高野の火まつり 柴燈大護摩供は、例年3月第1日曜日に高野山で開催される。
場所は総本山金剛峯寺前駐車場で、午後1時から金剛峯寺座主高野山真言宗管長による「お清めの儀式」がある。
柴燈護摩は、修験道独自の護摩儀礼で、野外に護摩木や藁などを積み上げ弓や剣で結界を張り、そこへ仏菩薩を招き点火する。
その火により修験者の煩悩を焼き尽くすとともに、天下国家安穏、家内安全、五穀豊穣などを祈願する。
護摩供の後、お守りが授与される。


六時の鐘 

六時の鐘は、和歌山県高野山金剛峯寺にある。
この鐘楼は、当初福島正則(1561-1624)が父母の追福菩提を祈って、元和4年(1618年)に建立したものである。
福島正則は、桶屋福島正信の長男として尾張国に生まれた。母が、豊臣秀吉の叔母木下氏であったことから、幼少から秀吉に仕え、柴田勝家との戦いでは、賤ヶ岳七本槍と言われて活躍した。
その後武功を挙げて清須城主となり、秀吉没後は、徳川家康に仕えて安芸広島城主となって、高野山に六時の鐘を建立した。
正則の死後、寛永7年(1640年)に鐘は焼失したが、寛永12年(1645年)に子の福島正利が再鋳した。
「紀伊国名所図会」には、鐘の銘が記されており、山内に「二六時を報ずる聲なし」との文がある。
二六時とは、一日の時間を「子の刻」「丑の刻」など十二刻で表していた時代の使われ方で、一日中を意味していた。
一方、岩波仏教辞典によると、「六時ろくじ」は、次のように説明されている。
読経・法要などを行うために昼夜をそれぞれ三分したもので、昼を<晨朝じんじょう><日中にっちゅう><日没にちもつ>、夜を<初夜しょや><中夜ちゅうや><後夜ごや>に区分する。(後略)
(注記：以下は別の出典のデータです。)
(** ** The constructor *)

(** C1 (what the code does). A freshly constructed subscription holds the
    string [unsubcribed] in its state field, for every uuid, connection,
    identifier and callback; that string is none of the five documented
    states, so the field is not equal to [unsubscribed]. *)
Theorem init_state_misspelled (fresh : string) (conn : Connection)
    (ident : json) (on_ev : option string) :
  state (self (@init Message fresh conn ident on_ev)) = "unsubcribed" /\
  state (self (@init Message fresh conn ident on_ev)) <> "unsubscribed" /\
  ~ In (state (self (@init Message fresh conn ident on_ev))) legal_states.
Proof.
  simpl. split; [reflexivity|]. split; [discriminate|].
  intros [H|[H|[H|[H|[H|[]]]]]]; discriminate H.
Qed.

(** A consequence of the misspelled initial state: [send] on a fresh
    subscription is not dropped, it hands a message frame to the
    connection. *)
Lemma init_then_send_emits (fresh : string) (conn : Connection)
    (ident : json) (on_ev : option string) (m : Message) :
  sent_frames (trace (send m (@init Message fresh conn ident on_ev))) =
  [message_frame (@init Message fresh conn ident on_ev) m].
Proof. reflexivity. Qed.

(** ** State changes and the state callback *)

(** Every change of state made through [_set_state] calls the callback,
    when one is set, with the new state and after the field is updated. *)
Lemma _set_state_reports (s cb : string) (w : World Message) :
  on_event (self w) = Some cb ->
  state (self (_set_state s w)) = s /\
  trace (_set_state s w) = trace w ++ [mkEvent (OnEvent cb s None) s].
Proof.
  intros H. rewrite _set_state_eq. unfold state_calls. rewrite H.
  split; reflexivity.
Qed.

(** [create] without a connection assigns the state field directly: no
    call is made at all, whether or not a callback is set. *)
Lemma create_disconnected_silent (w : World Message) :
  connected (connection w) = false ->
  state (self (create w)) = "connection_pending" /\
  trace (create w) = trace w.
Proof. intros H. unfold create. rewrite H. split; reflexivity. Qed.

(** ** [create] *)

(** [create] on an established connection: one subscribe frame carrying
    [json.dumps] of the identifier, then state [pending]. *)
Lemma create_connected_eq (w : World Message) :
  connected (connection w) = true ->
  create w =
  mkWorld (self (set_state "pending" w)) (connection w)
    (trace w ++ mkEvent (ConnSend (subscribe_frame w)) (state (self w))
             :: state_calls w "pending").
Proof.
  intros H. unfold create. rewrite H. simpl. rewrite _set_state_eq.
  simpl. rewrite <- app_assoc. reflexivity.
Qed.

(** C3 (amended). For a subscription whose identifier is the chat
    identifier, on an established connection, [create] hands the
    connection exactly one frame: command [subscribe], identifier the
    text [json.dumps] prints by default, with a space after each colon
    and each comma; the state becomes [pending]. *)
Theorem create_sends_spaced_identifier (w : World Message) :
  connected (connection w) = true ->
  identifier (self w) = chat_identifier ->
  exists new,
    trace (create w) = trace w ++ new /\
    sent_frames new =
      [JDict [("command", JStr "subscribe");
              ("identifier", JStr spaced_chat_identifier)]] /\
    state (self (create w)) = "pending".
Proof.
  intros Hc Hi. rewrite (create_connected_eq w Hc). eexists.
  split; [reflexivity|]. split; [|reflexivity].
  simpl. rewrite sent_frames_state_calls.
  unfold subscribe_frame, _identifier_string. rewrite Hi. reflexivity.
Qed.

(** ** Confirmation and the flush *)


(** C8. The flush leaves the queue as it is: after a
    [confirm_subscription] frame the queue holds the same messages, and a
    second [confirm_subscription] frame sends a message frame for each of
    them again. *)
Theorem confirm_twice_resends (fuel : nat) (data : gmap string json)
    (w : World Message) :
  data !! "type" = Some (JStr "confirm_subscription") ->
  length (message_queue (self w)) <= fuel ->
  exists w1 w2 new1 new2,
    received fuel data w = Some w1 /\
    trace w1 = trace w ++ new1 /\
    sent_frames new1 = map (message_frame w) (message_queue (self w)) /\
    message_queue (self w1) = message_queue (self w) /\
    received fuel data w1 = Some w2 /\
    trace w2 = trace w1 ++ new2 /\
    sent_frames new2 = map (message_frame w) (message_queue (self w)) /\
    message_queue (self w2) = message_queue (self w).
Proof.
  intros Hty Hlen. rewrite (received_confirm fuel data w Hty).
  rewrite (_subscribed_eq fuel w Hlen).
  eexists. eexists. eexists. eexists.
  split; [reflexivity|]. split; [reflexivity|]. split.
  { rewrite sent_frames_app, sent_frames_state_calls.
    apply sent_frames_flush_calls. }
  split; [reflexivity|].
  rewrite (received_confirm fuel data _ Hty).
  rewrite _subscribed_eq by exact Hlen.
  split; [reflexivity|]. split; [reflexivity|]. split; [|reflexivity].
  rewrite sent_frames_app, sent_frames_state_calls.
  rewrite (flush_calls_identifier _ w) by reflexivity.
  apply sent_frames_flush_calls.
Qed.
(** * hipages-poller: the change-detection and notification engine

    A shallow embedding of the polling half of [lead-detector.js]
    (class [LeadDetector]): the snapshot diff ([detectLeadChanges] and the
    functions under it), the notification deduplicator
    ([shouldSendNotification]), the webhook delivery
    ([sendWebhookNotification]), the backoff computation
    ([getBackoffDelay]) and one cycle of the poll loop ([pollLeadsData]).

    Browser automation, login and cookie persistence are outside the
    embedding; what they leave behind ([cookies], [isRunning]) is part of the
    detector state. *)

From Stdlib Require Import List String Ascii ZArith QArith Bool Arith Lia Lqa.
From Stdlib Require Import DecimalString.
From Stdlib Require Qcanon.
Import ListNotations.

Local Close Scope Q_scope.
Local Open Scope string_scope.
Local Open Scope list_scope.

(** ** JavaScript values

    The values the detector handles are those [JSON.parse] returns, plus
    [undefined] for a missing property.

    - A number is kept as its canonical rendering ([Number.prototype.toString],
      which prints both zeros as ["0"]).  The program never computes with the
      numbers of a snapshot: it tests them for truthiness, compares them with
      [===] and joins them into strings.  Two numbers other than [NaN] are
      [===] exactly when their renderings agree.
    - Arrays and objects carry the identity of the heap object ([ref]), which
      is what [===] and [Set.prototype.has] compare.
    - The properties of an object are listed in the order [Object.keys]
      enumerates them, with pairwise distinct keys.
    - A character of a string is one UTF-16 code unit; the strings of the
      embedding are those whose code units are below 256.
    - The objects of a snapshot are data: in the definitions of this module
      the methods the program calls on them ([hasOwnProperty], and [toString]
      under [join]) are those of [Object.prototype].  An object with an own
      property of either name shadows the method with a value that is no
      function; the calls on such an object are in [Full], below. *)
Module JS.

#[local] Set Warnings "-register-all".

Inductive value : Type :=
| VUndefined
| VNull
| VBool (b : bool)
| VNum (repr : string)
| VStr (s : string)
| VArr (ref : nat) (items : list value)
| VObj (ref : nat) (props : list (string * value)).

(** The own enumerable properties of an object, as spread syntax and
    [Object.keys] see them. *)
Definition object := list (string * value).

(** ToBoolean. *)
Definition truthy (v : value) : bool :=
  match v with
  | VUndefined | VNull => false
  | VBool b => b
  | VNum r => negb (String.eqb r "0" || String.eqb r "NaN")
  | VStr s => negb (String.eqb s "")
  | VArr _ _ | VObj _ _ => true
  end.

(** [a === b]. *)
Definition strict_eq (a b : value) : bool :=
  match a, b with
  | VUndefined, VUndefined => true
  | VNull, VNull => true
  | VBool x, VBool y => Bool.eqb x y
  | VNum x, VNum y => String.eqb x y && negb (String.eqb x "NaN")
  | VStr x, VStr y => String.eqb x y
  | VArr r1 _, VArr r2 _ => Nat.eqb r1 r2
  | VObj r1 _, VObj r2 _ => Nat.eqb r1 r2
  | _, _ => false
  end.

(** SameValueZero, the equality of [Set.prototype.has] and
    [Array.prototype.includes]: [===], except that [NaN] is itself. *)
Definition same_value_zero (a b : value) : bool :=
  match a, b with
  | VNum x, VNum y => String.eqb x y
  | _, _ => strict_eq a b
  end.

(** [typeof v === 'object']; true of [null] as well. *)
Definition typeof_object (v : value) : bool :=
  match v with
  | VNull | VArr _ _ | VObj _ _ => true
  | _ => false
  end.

Definition isArray (v : value) : bool :=
  match v with
  | VArr _ _ => true
  | _ => false
  end.

Fixpoint lookup (k : string) (o : object) : option value :=
  match o with
  | [] => None
  | (k', v) :: rest => if String.eqb k' k then Some v else lookup k rest
  end.

(** [o[k]] and [o.k] on an object: [undefined] when the key is missing.  The
    keys the program reads ([id], [uniqueKey] and the names of the lead
    fields) are not inherited from [Object.prototype]. *)
Definition get (o : object) (k : string) : value :=
  match lookup k o with
  | Some v => v
  | None => VUndefined
  end.

(** [o.hasOwnProperty(k)] as [Object.prototype.hasOwnProperty] answers it:
    whether [k] is an own property.  ([Full.hasOwnProperty] is the call on an
    object that may shadow the method.) *)
Definition hasOwnProperty (o : object) (k : string) : bool :=
  match lookup k o with
  | Some _ => true
  | None => false
  end.

(** [{ ...o, k: v }]: an existing key keeps its place, a new one goes last. *)
Fixpoint set_prop (k : string) (v : value) (o : object) : object :=
  match o with
  | [] => [(k, v)]
  | (k', v') :: rest =>
      if String.eqb k' k then (k', v) :: rest
      else (k', v') :: set_prop k v rest
  end.

Definition keys (o : object) : list string := map fst o.
Definition values (o : object) : list value := map snd o.

Definition index_key (i : nat) : string :=
  NilEmpty.string_of_uint (Nat.to_uint i).

Definition indexed (l : list value) : object :=
  combine (map index_key (seq 0 (List.length l))) l.

Definition chars (s : string) : list value :=
  map (fun c => VStr (String c "")) (list_ascii_of_string s).

(** The own enumerable properties of any value that has some: the entries of
    an object, the elements of an array and the characters (code units) of a
    string under their indices, nothing for a number or a boolean. *)
Definition own_props (v : value) : object :=
  match v with
  | VObj _ ps => ps
  | VArr _ items => indexed items
  | VStr s => indexed (chars s)
  | _ => []
  end.

(** Reading a property of [null] or [undefined] throws a [TypeError]; every
    other value answers from its own properties. *)
Definition to_object (v : value) : option object :=
  match v with
  | VUndefined | VNull => None
  | _ => Some (own_props v)
  end.

(** [parts.join(sep)] on strings. *)
Fixpoint join (sep : string) (parts : list string) : string :=
  match parts with
  | [] => ""
  | p :: rest =>
      match rest with
      | [] => p
      | _ :: _ => String.append p (String.append sep (join sep rest))
      end
  end.

(** ToString, as [Array.prototype.join] applies it to the elements of an
    array: an array prints its elements joined by commas, with [null] and
    [undefined] elements printed as the empty string, and an object prints
    as [Object.prototype.toString] prints it.  ([Full.to_string] is the
    conversion of a value that may hold an object with an own [toString].) *)
Fixpoint to_string (v : value) : string :=
  match v with
  | VUndefined => "undefined"
  | VNull => "null"
  | VBool true => "true"
  | VBool false => "false"
  | VNum r => r
  | VStr s => s
  | VArr _ items =>
      join ","
        (map (fun x => match x with
                       | VUndefined | VNull => ""
                       | _ => to_string x
                       end) items)
  | VObj _ _ => "[object Object]"
  end.

Definition join_values (sep : string) (l : list value) : string :=
  join sep (map (fun x => match x with
                          | VUndefined | VNull => ""
                          | _ => to_string x
                          end) l).

(** [s.includes(sub)]. *)
Fixpoint includes (s sub : string) : bool :=
  if String.prefix sub s then true
  else match s with
       | EmptyString => false
       | String _ s' => includes s' sub
       end.

End JS.
Import JS.

(** ** Exceptions *)

Inductive exn : Type :=
| TypeError
| HttpError (status : Z)
| TransportError.

Inductive result (A : Type) : Type :=
| Ok (a : A)
| Throw (e : exn).
Arguments Ok {A} a.
Arguments Throw {A} e.

Definition rbind {A B : Type} (r : result A) (k : A -> result B) : result B :=
  match r with
  | Ok a => k a
  | Throw e => Throw e
  end.

(** [l.map(f)] where [f] may throw: the first exception ends the loop. *)
Fixpoint map_throwing {A B : Type} (f : A -> result B) (l : list A)
  : result (list B) :=
  match l with
  | [] => Ok []
  | x :: rest =>
      rbind (f x) (fun y =>
      rbind (map_throwing f rest) (fun ys => Ok (y :: ys)))
  end.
「高野山名所図会」によると、その後、宝暦元年(1751)6月鐘楼が傾頽したため修理し、石壇を3尺まで高くした。
明和8年7月に重ねて修理、文化6年7月の火災に罹(かか)り、仮堂を数年置いた後、天保6年(1835)冬旧製に復した。
午前6時から午後10時まで、偶数時に12回ずつ一日計百八回撞かれている。
「野山名霊集」には、「六時堂」と記されており、大納言(烏丸)光広卿の次の歌が紹介されている。
  高野山 なき身の数に けふもまた もれて聞ぬる 入相のかね
南海高野線高野山駅から南海りんかんバスで「金剛峯寺前」下車すぐ。金剛峯寺前に来訪者駐車場がある。